If you or your direct reports are nervous before a formal performance review (annual, semi-annual) then you are doing it wrong. I’ve learned to treat those HR-required review meetings as little more than a formality that never include any surprises for my direct reports. Instead, I check-in with my team regularly throughout the year. If there is a performance issue or other concern, it gets addressed immediately in a constructive and planned way.
Know where they want to go with their career and show you want to help them get there.
Since the day I graduated college my mother has impressed upon me the need to have a five-year plan. I’m not sure that I’ve ever truly had one in place, but that hasn’t stopped me from talking with my direct reports about their own desired career path. I’ve always been very clear with each of them – either I will help you get to where you want to be at our organization or I’ll help you find it somewhere else. Yes, I’ve even sent an external job description to one of my employees whose role I knew wasn’t eligible for promotion.
Hire people good at what you’re not good at.
Yes, I realize this one is a staple of likely most of those 50,000 books on Amazon, but that’s because it’s true. As a manager, you don’t have to be the expert on everything.
Don’t try to be best friends.
For the past 19 years I’ve been privileged to work on teams where the people really do like each other. They eat lunch together (pre-Covid). They socialize outside of work. They attend each other’s wedding and baby showers. As a manager, however, it is important to have at least some level of a boundary with your direct reports (which doesn’t exclude you from doing any of those things I just mentioned). Even for the best employee there will be moments when you need to have difficult conversations. And, no matter how you might perceive it, you are still their manager and they will always view and treat you differently as a result.
Demystify the leadership meetings.
For years you have watched the senior executives parade through the office once a week and disappear into the conference room for their leadership meeting or senior staff meeting. Oooh, the highly strategic discussions that must be taking place. Ahhh, the confidential information that is being shared.
There is nothing as mysterious and intriguing to junior-level staff than the leadership meeting. Yet, once you have been promoted and welcomed into that hallowed hall, you realize that very little of what takes place is truly brilliant or confidential.
As best I can, I try to brief my team on what takes place in that meeting each week. During Covid these meetings took on added importance as everyone knew topics like layoffs and budget cuts were being discussed. And, in those situations, I affirmed that those conversations were taking place (denying it would have violated trust and everyone knew they were happening anyway) and set expectations as to when I’d be able to share any information. But, in normal times, there is little discussed in those meetings that can’t be shared, even if you might not be able to get into the details. I promise you that your team is wondering what was said in the room. So even if you didn’t find it all that intriguing, share with your team.

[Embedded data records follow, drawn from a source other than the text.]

Lemma scan_token_signed sgn D :
  starts_with isdigit D = true ->
  scan_token (sign_text sgn ++ D)
  = Some (match sgn with
          | minus_sign => (- fst (scan_digits 0 D))%Z
          | _ => fst (scan_digits 0 D)
          end,
          length (sign_text sgn) + snd (scan_digits 0 D)).
Proof.
  destruct D as [|c D]; [discriminate|]. cbn [starts_with]. intros Hd.
  destruct (isdigit_props c Hd) as (Hsp & _ & _ & Hm & Hp).
  unfold scan_token.
  destruct sgn; unfold sign_text; rewrite ?app_nil_l, <- ?app_comm_cons;
    cbn [span_length].
  - rewrite Hsp. cbn [skipn]. unfold scan_sign. rewrite Hm, Hp. cbn [skipn].
    rewrite Hd. now destruct (scan_digits 0 (c :: D)).
  - replace (isspace "+") with false by reflexivity. cbn [skipn].
    unfold scan_sign. replace (Ascii.eqb "+" "-") with false by reflexivity.
    replace (Ascii.eqb "+" "+") with true by reflexivity. cbn [skipn].
    rewrite app_nil_l, Hd. now destruct (scan_digits 0 (c :: D)).
  - replace (isspace "-") with false by reflexivity. cbn [skipn].
    unfold scan_sign. replace (Ascii.eqb "-" "-") with true by reflexivity.
    cbn [skipn]. rewrite app_nil_l, Hd. now destruct (scan_digits 0 (c :: D)).
Qed.

Lemma token_readable t : token_ok t = true -> readable (token_text t) (token_value t).
Proof.
  destruct t as [[s k] m]. unfold token_ok.
  intros H. apply andb_prop in H as [H H2]. apply andb_prop in H as [H0 H1].
  apply Z.leb_le in H0. apply Z.leb_le in H1. apply Z.leb_le in H2.
  split; [|split; [split; assumption|]].
  - cbn [token_text]. 
    pose proof (zeros_decimal_head k m []) as Hd. rewrite app_nil_r in Hd.
    destruct (repeat "0" k ++ decimal m) as [|c D]; [discriminate|].
    cbn [starts_with] in Hd.
    destruct s; unfold sign_text; rewrite ?app_nil_l, <- ?app_comm_cons;
      try reflexivity.
    cbn [char_at nth]. apply (isdigit_props c Hd).
  - intros rest Hrest. cbn [token_text]. rewrite <- !app_assoc.
    rewrite scan_token_signed by apply zeros_decimal_head.
    rewrite scan_digits_zeros, scan_digits_decimal by assumption.
    cbn [fst snd token_value]. rewrite !length_app, repeat_length.
    now destruct s.
Qed.

(** Tokens joined by an accepted separator parse to the [int]s they
    denote. *)
Lemma strsplit_tokens (toks : list token) (c : ascii) (g : globals) :
  toks <> [] -> forallb token_ok toks = true ->
  isdigit c = false -> c <> "+" -> c <> "-" ->
  isblank c = false -> c <> NUL ->
  strsplit [mkCharLen (join c (map token_text toks))] [mkCharLen [c]] g
  = Some (Rreturn [INTSXP (map token_value toks)]).
Proof.
  intros Hne Hok Hd Hp Hm Hb Hn.
  rewrite strsplit_single by (apply good_sep; assumption).
  change (sep_char [mkCharLen [c]]) with c.
  set (tvs := map (fun t => (token_text t, token_value t)) toks).
  assert (E1 : map fst tvs = map token_text toks)
    by (unfold tvs; rewrite map_map; reflexivity).
  assert (E2 : map snd tvs = map token_value toks)
    by (unfold tvs; rewrite map_map; reflexivity).
  rewrite <- E1, <- E2.
  rewrite (parse_string_fuel _ _ (length tvs) (inr (map snd tvs))); [reflexivity|].
  apply (parse_loop_join_readable c Hd Hb (not_nul c Hn) tvs [] [] (length tvs)).
  - unfold tvs. destruct toks; [contradiction | discriminate].
  - unfold tvs. apply Forall_map. apply Forall_forall. intros t Ht.
    apply token_readable. rewrite forallb_forall in Hok. now apply Hok.
  - lia.
Qed.

Lemma token_is_int_ok toks :
  forallb token_is_int toks = true ->
  forallb token_ok toks = true /\ ~ In NA_INTEGER (map token_value toks).
Proof.
  induction toks as [|t toks IH]; [intros _; split; [reflexivity | intros []]|].
  cbn [forallb map]. intros H. apply andb_prop in H as [Ht Hts].
  unfold token_is_int in Ht. apply andb_prop in Ht as [Hok Hna].
  apply negb_true_iff, Z.eqb_neq in Hna.
  destruct (IH Hts) as [Hoks Hnas]. split.
  - now rewrite Hok, Hoks.
  - intros [E|Hin]; [now apply Hna | now apply Hnas].
Qed.

(** X10: the round trip holds for every way the conversion accepts an
    integer to be written: with an explicit ['+'] or ['-'] sign and with
    leading zeros, for all values from [INT_MIN + 1] to [INT_MAX], that is
    for every [int] that is not R's missing value.  Joined by a separator
    that is not a digit, a sign, a blank or NUL, such tokens parse to
    exactly their values, none of which is missing. *)
Theorem X10_signed_round_trip (toks : list token) (c : ascii) (g : globals) :
  toks <> [] -> forallb token_is_int toks = true ->
  isdigit c = false -> c <> "+" -> c <> "-" ->
  isblank c = false -> c <> NUL ->
  strsplit [mkCharLen (join c (map token_text toks))] [mkCharLen [c]] g
  = Some (Rreturn [INTSXP (map token_value toks)])
  /\ ~ In NA_INTEGER (map token_value toks).
Proof.
  intros Hne Hok Hd Hp Hm Hb Hn.
  destruct (token_is_int_ok toks Hok) as [Hoks Hna].
  split; [|exact Hna]. now apply strsplit_tokens.
Qed.

Lemma X10_signed_round_trip_witness :
  strsplit
    [mkCharLen (join ";" (map token_text
       [(minus_sign, 0, 2147483647%Z); (plus_sign, 2, 7%Z); (no_sign, 1, 0%Z);
        (minus_sign, 0, 0%Z)]))]
    [mkCharLen [";"]] initial_globals
  = Some (Rreturn [INTSXP (map token_value
       [(minus_sign, 0, 2147483647%Z); (plus_sign, 2, 7%Z); (no_sign, 1, 0%Z);
        (minus_sign, 0, 0%Z)])])
  /\
  ~ In NA_INTEGER (map token_value
       [(minus_sign, 0, 2147483647%Z); (plus_sign, 2, 7%Z); (no_sign, 1, 0%Z);
        (minus_sign, 0, 0%Z)]).
Proof.
  apply (X10_signed_round_trip
           [(minus_sign, 0, 2147483647%Z); (plus_sign, 2, 7%Z); (no_sign, 1, 0%Z);
            (minus_sign, 0, 0%Z)] ";" initial_globals).
  - discriminate.
  - reflexivity.
  - reflexivity.
  - discriminate.
  - discriminate.
  - reflexivity.
  - discriminate.
Defined.

(** X17: the range check lets [INT_MIN] through: a token that denotes
    -2147483648, with any number of leading zeros, is accepted with every
    accepted separator, and the element stored for it is the [int] that R
    reads as a missing value. *)
Theorem X17_int_min_is_NA (k : nat) (sep : STRSXP) (g : globals) :
  bad_sep (sep_char sep) = false ->
  strsplit [mkCharLen (token_text (minus_sign, k, 2147483648%Z))] sep g
  = Some (Rreturn [INTSXP [NA_INTEGER]]).
Proof.
  intros Hsep. rewrite strsplit_single by exact Hsep.
  destruct (token_readable (minus_sign, k, 2147483648%Z) eq_refl)
    as (Hh & Hv & Hscan).
  pose proof (parse_loop_step 0 (sep_char sep) []
                (token_text (minus_sign, k, 2147483648%Z))
                (token_value (minus_sign, k, 2147483648%Z)) [] [] []) as Hs.
  rewrite !app_nil_l, !app_nil_r in Hs.
  pose proof (Hscan [] eq_refl) as Hsc. rewrite app_nil_r in Hsc.
  specialize (Hs Hh Hsc Hv eq_refl eq_refl).
  rewrite (parse_string_fuel _ _ 1 (inr [NA_INTEGER])); [reflexivity|].
  exact Hs.
Qed.

Lemma X17_int_min_is_NA_witness :
  strsplit [mkCharLen (token_text (minus_sign, 2, 2147483648%Z))] [Str ","]
    initial_globals
  = Some (Rreturn [INTSXP [NA_INTEGER]]).
Proof. apply X17_int_min_is_NA. reflexivity. Defined.

Lemma isblank_sep c :
  isblank c = true -> bad_sep c = false /\ isdigit c = false /\ is_nul c = false.
Proof.
  destruct c as [[] [] [] [] [] [] [] []]; vm_compute; intros H;
    try discriminate H; repeat split.
Qed.

Lemma token_head t rest :
  starts_with isblank (token_text t ++ rest) = false /\
  is_nul (char_at (token_text t ++ rest) 0) = false.
Proof.
  destruct t as [[s k] m]. cbn [token_text]. rewrite <- !app_assoc.
  pose proof (zeros_decimal_head k m rest) as Hd.
  destruct (repeat "0" k ++ decimal m ++ rest) as [|c D]; [discriminate|].
  cbn [starts_with] in Hd. destruct (isdigit_props c Hd) as (_ & Hb & Hn & _).
  destruct s; unfold sign_text; rewrite ?app_nil_l, <- ?app_comm_cons;
    cbn [starts_with char_at nth]; split; (assumption || reflexivity).
Qed.

(** X11: a blank (space or tab) passes the separator check but cannot
    separate tokens: the blank after the first token is skipped as padding,
    so a string with a second token after it fails with "separator expected"
    at the first character of that token. *)
Theorem X11_blank_separator_fails (c : ascii) (t1 t2 : token)
    (rest : list ascii) (g : globals) :
  isblank c = true -> token_ok t1 = true ->
  strsplit [mkCharLen (token_text t1 ++ c :: token_text t2 ++ rest)]
    [mkCharLen [c]] g
  = Some (Rerror (in_list_element 1
            (separator_expected_at_char (length (token_text t1) + 2)))).
Proof.
  intros Hc Ht1.
  destruct (isblank_sep c Hc) as (Hsep & Hdig & Hnul).
  destruct (token_readable t1 Ht1) as (Hh & Hv & Hscan).
  destruct (token_head t2 rest) as (Hb2 & Hn2).
  rewrite strsplit_single by exact Hsep.
  change (sep_char [mkCharLen [c]]) with c.
  pose proof (parse_loop_step 0 c [] (token_text t1) (token_value t1) [c]
                (token_text t2 ++ rest) []) as Hs.
  rewrite !app_nil_l in Hs.
  change ([c] ++ token_text t2 ++ rest) with (c :: token_text t2 ++ rest) in Hs.
  rewrite Hn2 in Hs.
  assert (Hne : Ascii.eqb (char_at (token_text t2 ++ rest) 0) c = false).
  { destruct (Ascii.eqb_spec (char_at (token_text t2 ++ rest) 0) c) as [E|_];
      [|reflexivity].
    destruct (token_text t2 ++ rest) as [|h l]; [discriminate|].
    cbn [char_at nth starts_with] in *. subst h. congruence. }
  rewrite Hne in Hs. cbn [negb] in Hs.
  assert (Hrun : parse_loop 1 (token_text t1 ++ c :: token_text t2 ++ rest) c 0 []
                 = Some (inl (separator_expected_at_char
                                (length (token_text t1 ++ [c]) + 1)))).
  { apply Hs.
    - now rewrite char_at_head.
    - apply Hscan. exact Hdig.
    - exact Hv.
    - cbn [forallb]. now rewrite Hc.
    - exact Hb2. }
  rewrite (parse_string_fuel _ _ 1 _ Hrun).
  rewrite length_app. cbn [length].
  replace (length (token_text t1) + 1 + 1) with (length (token_text t1) + 2)
    by lia.
  reflexivity.
Qed.

Lemma X11_blank_separator_fails_witness :
  strsplit [mkCharLen (token_text (no_sign, 0, 10%Z) ++ " "
                         :: token_text (minus_sign, 0, 3%Z) ++ cstr " 4")]
    [mkCharLen [" "]] initial_globals
  = Some (Rerror (in_list_element 1
            (separator_expected_at_char
               (length (token_text (no_sign, 0, 10%Z)) + 2)))).
Proof.
  apply (X11_blank_separator_fails " " (no_sign, 0, 10%Z) (minus_sign, 0, 3%Z)
           (cstr " 4") initial_globals); reflexivity.
Defined.





(** * Properties of [get_svn_time] and [svn_time] *)

Example svn_time_of_the_header_comment :
  svn_text clock_2007 (time_NULL clock_2007)
  = cstr "2007-12-07 10:03:15 -0800 (Fri, 07 Dec 2007)".
Proof. reflexivity. Qed.

Lemma digit_value_range c : isdigit c = true -> (0 <= digit_value c <= 9)%Z.
Proof.
  unfold isdigit, digit_value. intros H. apply andb_prop in H as [H1 H2].
  apply Nat.leb_le in H1. apply Nat.leb_le in H2. lia.
Qed.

Give them chances to shine even if that means giving up a chance for yourself (most of the time)
I will once again compare managing to parenting. In parenting, rightly or wrongly, when a child does something great it reflects well on the parents. The same is true of a member of your team. If they lead a fantastic training or give a great presentation touting the team’s work, the mental accolades from the audience will naturally extend to the entire team and organization.
Hogging the spotlight for yourself – internally or externally – will build resentment from your team members. Let them present at the all-staff meeting. Let them accept the award at the conference. Of course, there are times when you need to consider your own personal marketing or career advancement as well. So yes, it’s okay to be selfish sometimes, too.